In fact, Goleman's research revealed that leaders who were able to master four or more leadership styles - especially the democratic, authoritative, affiliative and coaching styles - often achieved superior performance from their followers as well as a healthy climate in which to work.

It's not easy to master multiple leadership styles.  In order to master a new way of leading others, we may need to unlearn old habits.  This is especially important for leaders that fall back on the pacesetting and coercive leadership styles, which have a negative affect on thework environment.

Learning a new leadership style therefore takes practice and perseverance.  The more often the new style or behavior is repeated, the stronger the link between the situation at hand and the desired reaction.

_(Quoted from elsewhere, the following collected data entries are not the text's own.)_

(** A pattern whose continuations all behave alike at the start of [X] and
    of [Y] behaves alike on [u ++ X] and [u ++ Y], for every [u]. *)
Lemma uniform_greedy (a : atom) (k : str -> option str) :
  uniform k ->
  same_outcome (greedy_star ic a k X) (greedy_star ic a k Y) ->
  uniform (greedy_star ic a k).
Proof.
  intros Hk Hb u. induction u as [|c u IH]; [exact Hb|].
  cbn [app greedy_star]. destruct (accepts ic a c); [|exact (Hk (c :: u))].
  inversion IH as [Hx Hy|p Hx Hy|Hx Hy].
  - exact (Hk (c :: u)).
  - constructor.
  - constructor.
Qed.

Lemma lazy_star_unfold (a : atom) (k : str -> option str) (c : N) (s : str) :
  lazy_star ic a k (c :: s)
  = match k (c :: s) with
    | Some r => Some r
    | None => if accepts ic a c then lazy_star ic a k s else None
    end.
Proof. reflexivity. Qed.

Lemma uniform_lazy (a : atom) (k : str -> option str) :
  uniform k ->
  same_outcome (lazy_star ic a k X) (lazy_star ic a k Y) ->
  uniform (lazy_star ic a k).
Proof.
  intros Hk Hb u. induction u as [|c u IH]; [exact Hb|].
  cbn [app]. rewrite !lazy_star_unfold.
  pose proof (Hk (c :: u)) as Hcu. cbn [app] in Hcu.
  inversion Hcu as [Hx Hy|p Hx Hy|Hx Hy].
  - destruct (accepts ic a c); [exact IH | constructor].
  - constructor.
  - constructor.
Qed.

You can work with a coach, a mentor, or keep your own notes on how you reacted under certain conditions.  Learning a new skill requires time, patience, feedback, and even rewards to stay motivated.  If you're going to attempt to learn a different leadership style make sure your approach contains each of these elements.

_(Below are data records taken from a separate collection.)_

(** [Transaction.findById(id)] *)
Definition Transaction_findById {R} (id : nat) : Handler R (option Transaction.t) :=
  fun st => (inr (transactions st !! id), st).

(** First [transaction.save()] of a new document; yields its [_id]. *)
Definition Transaction_insert {R} (x : Transaction.t) : Handler R nat :=
  fun st => (inr (length (transactions st)),
             set_transactions st (transactions st ++ [x])).

(** [transaction.save()] of a document that is already stored. *)
Definition Transaction_save {R} (id : nat) (x : Transaction.t) : Handler R unit :=
  fun st => (inr tt, set_transactions st (<[id := x]> (transactions st))).

(** [Loan.findOne({ user, status: { $in: [...] } })] *)
Definition Loan_findOne_open {R} (userId : nat) : Handler R (option Loan.t) :=
  fun st =>
    (inr (List.find
            (fun l => Nat.eqb (Loan.user l) userId
                      && Loan.in_pending_approved_active (Loan.status l))
            (loans st)),
     st).

(** [Loan.findById(id)] *)
Definition Loan_findById {R} (id : nat) : Handler R (option Loan.t) :=
  fun st => (inr (loans st !! id), st).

Daniel Goleman, Richard Boyatzis and Annie McKee, in Primal Leadership, describe six styles of leading that have different effects on the emotions of the target followers.

These are styles, not types. Any leader can use any style, and a good mix that is customised to the situation is generally the most effective approach.

The Visionary Leader

The Visionary Leader moves people towards a shared vision, telling them where to go but not how to get there - thus motivating them to struggle forwards. They openly share information, hence giving knowledge power to others.

They can fail when trying to motivate more experienced experts or peers.

This style is best when a new direction is needed.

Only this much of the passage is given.